COMET: Benchmark for Comprehensive Biological Multi-omics Evaluation Tasks and Language Models
Journal:
arXiv
Published Date:
Dec 13, 2024
Abstract
As key elements within the central dogma, DNA, RNA, and proteins play crucial
roles in maintaining life by guaranteeing accurate genetic expression and
implementation. Although research on these molecules has profoundly impacted
fields like medicine, agriculture, and industry, the diversity of machine
learning approaches-from traditional statistical methods to deep learning
models and large language models-poses challenges for researchers in choosing
the most suitable models for specific tasks, especially for cross-omics and
multi-omics tasks due to the lack of comprehensive benchmarks. To address this,
we introduce the first comprehensive multi-omics benchmark COMET (Benchmark for
Biological COmprehensive Multi-omics Evaluation Tasks and Language Models),
designed to evaluate models across single-omics, cross-omics, and multi-omics
tasks.

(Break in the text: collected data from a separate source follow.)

(** X7. [null_xfer_ops] absorbs for whichever handle uses it: when the
    partner's table is [null_xfer_ops], whether or not the partner is the
    null interface, [seek], [vredirect], [redirect] and [deliver_raw]
    through the handle return success and change nothing, [deliver]
    releases the buffer and returns success, and [close] is the unplugging
    of the caller and no more. *)
Theorem null_xfer_ops_absorb
    (xfer : addr) (s : state) (x d : xfer_interface)
    (rc type : Z) (args : va_list) (pos len : size_t) (iobuf : addr) (data : ptr) :
  xfers s !! xfer = Some x →
  xfers s !! dest (intf x) = Some d →
  op d = null_xfer_ops_addr →
  close xfer rc s = xfer_unplug xfer s
  ∧ seek xfer pos s = Some (0, s)
  ∧ vredirect xfer type args s = Some (0, s)
  ∧ redirect xfer type args s = Some (0, s)
  ∧ deliver_raw xfer data len s = Some (0, s)
  ∧ deliver xfer iobuf s = (free_iob iobuf;; mret 0) s
  ∧ (can_free iobuf s = true →
     ∃ s', deliver xfer iobuf s = Some (0, s')
       ∧ iobufs s' = delete iobuf (iobufs s) ∧ xfers s' = xfers s).
Proof.
  intros Hx Hd Hop.
  destruct (dispatch_run xfer s x d rc type args pos len iobuf data Hx Hd)
    as (Hclose & Hseek & Hvred & Hred & Hdel & Hraw).
  rewrite Hop in Hclose, Hseek, Hvred, Hred, Hdel, Hraw. simpl in *.
  assert (Hdeliver : deliver xfer iobuf s = (free_iob iobuf;; mret 0) s).
  { rewrite Hdel. unfold deliver_as_raw. step. rewrite Hop.
    rewrite (free_iob_run iobuf s).
    destruct (iobufs s !! iobuf) as [b|] eqn:Hb; [|reflexivity].
    simpl. rewrite !bind_run. simpl.
    rewrite bind_run, free_iob_run, Hb. reflexivity. }
  split; [rewrite Hclose; reflexivity|].
  repeat (split; [assumption|]).
  intros Hfree. rewrite Hdeliver, bind_run.
  destruct (free_iob_spec _ _ Hfree) as (s' & -> & Hi & Hxf & _).
  exists s'. repeat split; assumption.
Qed.

(** X8. Tearing a connection down from both ends.  When [A] and [B] are
    plugged into each other and their own [close] operations leave the
    handles and the counters alone, [close A] followed by [close B]
    returns, leaves both handles plugged into the null interface, and
    releases each end's interest in the other exactly once. *)
Theorem close_both_ends
    (A B : addr) (rcA rcB : Z) (s : state) (xa xb : xfer_interface)
    (ca cb : addr) (na nb : Z) :
  xfers s !! A = Some xa →
  dest (intf xa) = B →
  xfers s !! B = Some xb →
  dest (intf xb) = A →
  A ≠ B →
  refcnt (intf xa) = Some ca →
  refcnt (intf xb) = Some cb →
  ca ≠ cb →
  refcnts s !! ca = Some na →
  refcnts s !! cb = Some nb →
  (∀ s', ∃ s'', Ops.close (ops (op xb)) B rcA s' = Some (tt, s'')
                ∧ xfers s'' = xfers s' ∧ refcnts s'' = refcnts s') →
  (∀ s', ∃ s'', Ops.close (ops (op xa)) A rcB s' = Some (tt, s'')
                ∧ xfers s'' = xfers s' ∧ refcnts s'' = refcnts s') →
  ∃ s4, (close A rcA;; close B rcB) s = Some (tt, s4)
    ∧ xfer_dest A s4 = Some (null_xfer_addr, s4)
    ∧ xfer_dest B s4 = Some (null_xfer_addr, s4)
    ∧ refcnts s4 !! ca = Some (na - 1)
    ∧ refcnts s4 !! cb = Some (nb - 1).
Proof.
  intros Ha HAB Hb HBA Hne Hca Hcb Hcne Hna Hnb Hopb Hopa.
  (* close A *)
  destruct (Hopb s) as (s1 & Hrun1 & Hxf1 & Hrc1).
  assert (Ha1 : xfers s1 !! A = Some xa) by (rewrite Hxf1; exact Ha).
  assert (Hb1 : xfers s1 !! dest (intf xa) = Some xb)
    by (rewrite Hxf1, HAB; exact Hb).
  assert (Hcan1 : can_unplug A s1 = true).
  { unfold can_unplug. rewrite Ha1, Hb1, Hcb. apply bool_decide_eq_true.
    rewrite Hrc1, Hnb. eauto. }
  apply can_unplug_defined in Hcan1 as [[[] s2] Hun1].
  destruct (xfer_unplug_effect _ _ _ _ _ Ha1 Hb1 Hun1)
    as (Hxf2 & _ & Hput2 & _).
  destruct (Hput2 cb Hcb) as (n & Hn & Hrc2).
  rewrite Hrc1, Hnb in Hn. injection Hn as <-. rewrite Hrc1 in Hrc2.
  set (xa2 := {| intf := {| dest := null_xfer_addr; refcnt := refcnt (intf xa) |};
                 op := op xa |}) in Hxf2.
  assert (Ha2 : xfers s2 !! A = Some xa2)
    by (rewrite Hxf2; apply lookup_insert_eq).
  assert (Hb2 : xfers s2 !! B = Some xb).
  { rewrite Hxf2, lookup_insert_ne by exact Hne. rewrite Hxf1. exact Hb. }
  (* close B *)
  destruct (Hopa s2) as (s3 & Hrun3 & Hxf3 & Hrc3).
  assert (Hb3 : xfers s3 !! B = Some xb) by (rewrite Hxf3; exact Hb2).
  assert (Ha3 : xfers s3 !! dest (intf xb) = Some xa2)
    by (rewrite Hxf3, HBA; exact Ha2).
  assert (Hna3 : refcnts s3 !! ca = Some na).
  { rewrite Hrc3, Hrc2, lookup_insert_ne by congruence. exact Hna. }
  assert (Hcan3 : can_unplug B s3 = true).
  { unfold can_unplug. rewrite Hb3, Ha3. simpl. rewrite Hca.
    apply bool_decide_eq_true. rewrite Hna3. eauto. }
  apply can_unplug_defined in Hcan3 as [[[] s4] Hun3].
  destruct (xfer_unplug_effect _ _ _ _ _ Hb3 Ha3 Hun3)
    as (Hxf4 & _ & Hput4 & _).
  destruct (Hput4 ca Hca) as (n & Hn & Hrc4).
  rewrite Hna3 in Hn. injection Hn as <-.
  exists s4. split; [|split; [|split; [|split]]].
  - assert (Hb0 : xfers s !! dest (intf xa) = Some xb)
      by (rewrite HAB; exact Hb).
    assert (Ha2' : xfers s2 !! dest (intf xb) = Some xa2)
      by (rewrite HBA; exact Ha2).
    destruct (dispatch_run A s xa xb rcA 0 [] 0%N 0%N 1%positive
                (1%positive, 0%N) Ha Hb0) as (HcA & _).
    destruct (dispatch_run B s2 xb xa2 rcB 0 [] 0%N 0%N 1%positive
                (1%positive, 0%N) Hb2 Ha2') as (HcB & _).
    rewrite bind_run, HcA, bind_run, HAB, Hrun1, Hun1.
    rewrite HcB, bind_run, HBA. simpl. rewrite Hrun3. exact Hun3.
  - rewrite xfer_dest_run, Hxf4, lookup_insert_ne by congruence.
    rewrite Hxf3, Ha2. reflexivity.
  - rewrite xfer_dest_run, Hxf4, lookup_insert_eq. reflexivity.
  - rewrite Hrc4. apply lookup_insert_eq.
  - rewrite Hrc4, lookup_insert_ne by exact Hcne.
    rewrite Hrc3, Hrc2. apply lookup_insert_eq.
Qed.

End teardown.

(** ** The further properties at work *)

(** X1 at [hA]: closed once, [hA] absorbs a second close and a seek. *)
Lemma closed_handle_is_absorbing_witness :
  let xA := {| intf := {| dest := hB; refcnt := Some 10%positive |};
               op := stage_ops_addr 2 |} in
  let xB := {| intf := {| dest := hA; refcnt := Some 11%positive |};
               op := stage_ops_addr 1 |} in
  let s1 := set_trace (λ t, t ++ [ev_close hB (-104)]) demo_state in
  (xfers demo_state !! hA = Some xA
   ∧ xfers demo_state !! hB = Some xB
   ∧ rec_close hB (-104) demo_state = Some (tt, s1)
   ∧ can_unplug hA s1 = true
   ∧ xfers s1 !! null_xfer_addr = Some null_xfer)
  ∧ ∃ s2, close (image := demo_image) hA (-104) demo_state = Some (tt, s2)
      ∧ close (image := demo_image) hA (-5) s2 = Some (tt, s2)
      ∧ seek (image := demo_image) hA 100%N s2 = Some (0, s2)
      ∧ trace s2 = [ev_close hB (-104)]
      ∧ refcnts s2 !! 11%positive = Some 0.
Proof.
  intros xA xB s1. split; [repeat split|].
  destruct (closed_handle_is_absorbing (image := demo_image)
              hA (-104) demo_state s1 xA xB)
    as (s2 & Hclose & _ & Hagain & Hseek & _);
    [reflexivity | reflexivity | reflexivity | reflexivity | reflexivity |].
  exists s2. split; [exact Hclose|]. split; [apply Hagain|].
  split; [apply Hseek|].
  revert Hclose. vm_compute. intros [= <-]. split; reflexivity.
Defined.

(** X2 at [hA]: the close releases one interest in [hB], whose counter
    goes from 1 to 0. *)
Lemma close_footprint_witness :
  let xA := {| intf := {| dest := hB; refcnt := Some 10%positive |};
               op := stage_ops_addr 2 |} in
  let xB := {| intf := {| dest := hA; refcnt := Some 11%positive |};
               op := stage_ops_addr 1 |} in
  let s1 := set_trace (λ t, t ++ [ev_close hB (-104)]) demo_state in
  (xfers demo_state !! hA = Some xA
   ∧ xfers demo_state !! hB = Some xB
   ∧ rec_close hB (-104) demo_state = Some (tt, s1)
   ∧ xfers s1 !! hA = Some xA
   ∧ xfers s1 !! hB = Some xB
   ∧ can_unplug hA s1 = true)
  ∧ ∃ s2, close (image := demo_image) hA (-104) demo_state = Some (tt, s2)
      ∧ refcnts s2 = <[11%positive := 0]> (refcnts s1)
      ∧ memory s2 = memory s1 ∧ iobufs s2 = iobufs s1
      ∧ heap_free s2 = heap_free s1 ∧ trace s2 = trace s1.
Proof.
  intros xA xB s1. split; [repeat split|].
  destruct (close_footprint (image := demo_image)
              hA (-104) demo_state s1 xA xB xA xB)
    as (s2 & Hclose & _ & _ & Hcnt & Hrest);
    [reflexivity | reflexivity | reflexivity | reflexivity | reflexivity
    | reflexivity |].
  exists s2. split; [exact Hclose|]. split; [|exact Hrest].
  destruct (Hcnt 11%positive eq_refl) as (n & Hn & ->).
  vm_compute in Hn. injection Hn as <-. reflexivity.
Defined.

(** X3 at [hA] and [hB]: after [close hA], a seek through [hB] still is
    [hA]'s own seek operation. *)
Lemma closed_handle_still_receives_witness :
  let xA := {| intf := {| dest := hB; refcnt := Some 10%positive |};
               op := stage_ops_addr 2 |} in
  let xB := {| intf := {| dest := hA; refcnt := Some 11%positive |};
               op := stage_ops_addr 1 |} in
  let s1 := set_trace (λ t, t ++ [ev_close hB (-104)]) demo_state in
  (xfers demo_state !! hA = Some xA ∧ dest (intf xA) = hB
   ∧ xfers demo_state !! hB = Some xB ∧ dest (intf xB) = hA
   ∧ hA ≠ hB
   ∧ rec_close hB (-104) demo_state = Some (tt, s1)
   ∧ xfers s1 = xfers demo_state
   ∧ can_unplug hA s1 = true)
  ∧ ∃ s2, close (image := demo_image) hA (-104) demo_state = Some (tt, s2)
      ∧ xfer_dest hA s2 = Some (null_xfer_addr, s2)
      ∧ xfer_dest hB s2 = Some (hA, s2)
      ∧ seek (image := demo_image) hB 7%N s2 = Ops.seek hangup_ops hA 7%N s2.
Proof.
  intros xA xB s1. split; [repeat split; discriminate|].
  destruct (closed_handle_still_receives (image := demo_image)
              hA hB (-104) demo_state s1 xA xB)
    as (s2 & Hclose & HA & HB & Hcalls);
    [reflexivity | reflexivity | reflexivity | reflexivity | discriminate
    | reflexivity | reflexivity | reflexivity |].
  exists s2. repeat (split; [assumption|]).
  apply (Hcalls 0 0 [] 7%N 0%N 1%positive (1%positive, 0%N)).
Defined.

(** X4 at [hP], plugged into the raw-data stage [hR]: [hR]'s own
    [deliver_raw] sees [hello] and fails with -5, the caller gets -5, and
    the buffer is gone. *)
Lemma deliver_to_raw_stage_witness :
  let xP := {| intf := {| dest := hR; refcnt := None |}; op := stage_ops_addr 1 |} in
  let xR := {| intf := {| dest := hP; refcnt := None |}; op := stage_ops_addr 3 |} in
  let b := {| head := (21%positive, 0%N); data := (21%positive, 4%N);
              tail := (21%positive, 9%N); end_ := (21%positive, 12%N) |} in
  let s := adaptor_state in
  let s1 := set_trace (λ t, t ++ [ev_deliver_raw hR hello 5%N]) s in
  (xfers s !! hP = Some xP
   ∧ xfers s !! hR = Some xR
   ∧ Ops.deliver (ops (image := adaptor_image) (op xR)) hR 21%positive s
     = deliver_as_raw (image := adaptor_image) hR 21%positive s
   ∧ iobufs s !! 21%positive = Some b
   ∧ rec_deliver_raw hR (data b) (iob_len b) s = Some (-5, s1)
   ∧ can_free 21%positive s1 = true)
  ∧ ∃ s2, deliver (image := adaptor_image) hP 21%positive s = Some (-5, s2)
      ∧ iobufs s2 !! 21%positive = None
      ∧ trace s2 = [ev_deliver_raw hR hello 5%N].
Proof.
  intros xP xR b s s1. split; [repeat split|].
  destruct (deliver_to_raw_stage (image := adaptor_image)
              hP 21%positive s s1 xP xR b (-5))
    as (s2 & Hrun & Hgone & _ & _ & _ & Htr);
    [reflexivity | reflexivity | reflexivity | reflexivity | reflexivity
    | reflexivity |].
  exists s2. repeat split; assumption.
Defined.

(** X5 at [hQ], plugged into the I/O buffer stage [hI]: with the heap
    exhausted the caller gets [-ENOMEM] and nothing has changed; with room
    on the heap [hI]'s own [deliver] receives a new buffer holding
    [hello]. *)
Lemma deliver_raw_to_iobuf_stage_witness :
  let xQ := {| intf := {| dest := hI; refcnt := None |}; op := stage_ops_addr 1 |} in
  let xI := {| intf := {| dest := hQ; refcnt := None |}; op := stage_ops_addr 4 |} in
  let raw : ptr := (20%positive, 0%N) in
  ((xfers adaptor_state_full !! hQ = Some xQ
    ∧ xfers adaptor_state_full !! hI = Some xI
    ∧ Ops.deliver_raw (ops (image := adaptor_image) (op xI)) hI raw 5%N
        adaptor_state_full
      = deliver_as_iobuf (image := adaptor_image) hI raw 5%N adaptor_state_full
    ∧ alloc_iob 5%N adaptor_state_full = Some (None, adaptor_state_full))
   ∧ deliver_raw (image := adaptor_image) hQ raw 5%N adaptor_state_full
     = Some (-12, adaptor_state_full))
  ∧ ∃ s0, (xfers adaptor_state !! hQ = Some xQ
           ∧ xfers adaptor_state !! hI = Some xI
           ∧ Ops.deliver_raw (ops (image := adaptor_image) (op xI)) hI raw 5%N
               adaptor_state
             = deliver_as_iobuf (image := adaptor_image) hI raw 5%N adaptor_state
           ∧ alloc_iob 5%N adaptor_state = Some (Some 22%positive, s0)
           ∧ load_bytes raw 5%N adaptor_state = Some (hello, adaptor_state))
      ∧ ∃ s1, iob_bytes 22%positive s1 = Some hello
          ∧ load_bytes raw 5%N s1 = Some (hello, s1)
          ∧ deliver_raw (image := adaptor_image) hQ raw 5%N adaptor_state
            = rec_deliver hI 22%positive s1.
Proof.
  intros xQ xI raw. split.
  - split; [repeat split|].
    apply (proj1 (deliver_raw_to_iobuf_stage (image := adaptor_image)
                    hQ raw 5%N adaptor_state_full xQ xI
                    eq_refl eq_refl eq_refl) adaptor_state_full).
    reflexivity.
  - eexists. split; [repeat split|].
    destruct (proj2 (deliver_raw_to_iobuf_stage (image := adaptor_image)
                       hQ raw 5%N adaptor_state xQ xI
                       eq_refl eq_refl eq_refl) 22%positive _ hello
                eq_refl eq_refl)
      as (s1 & Hbytes & Hraw & _ & _ & _ & _ & _ & Hrun).
    exists s1. repeat split; assumption.
Defined.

First, we curate and develop a diverse collection of downstream tasks
and datasets covering key structural and functional aspects in DNA, RNA, and
proteins, including tasks that span multiple omics levels. Then, we evaluate
existing foundational language models for DNA, RNA, and proteins, as well as
the newly proposed multi-omics method, offering valuable insights into their
performance in integrating and analyzing data from different biological
modalities. This benchmark aims to define critical issues in multi-omics
research and guide future directions, ultimately promoting advancements in
understanding biological processes through integrated and different omics data
analysis.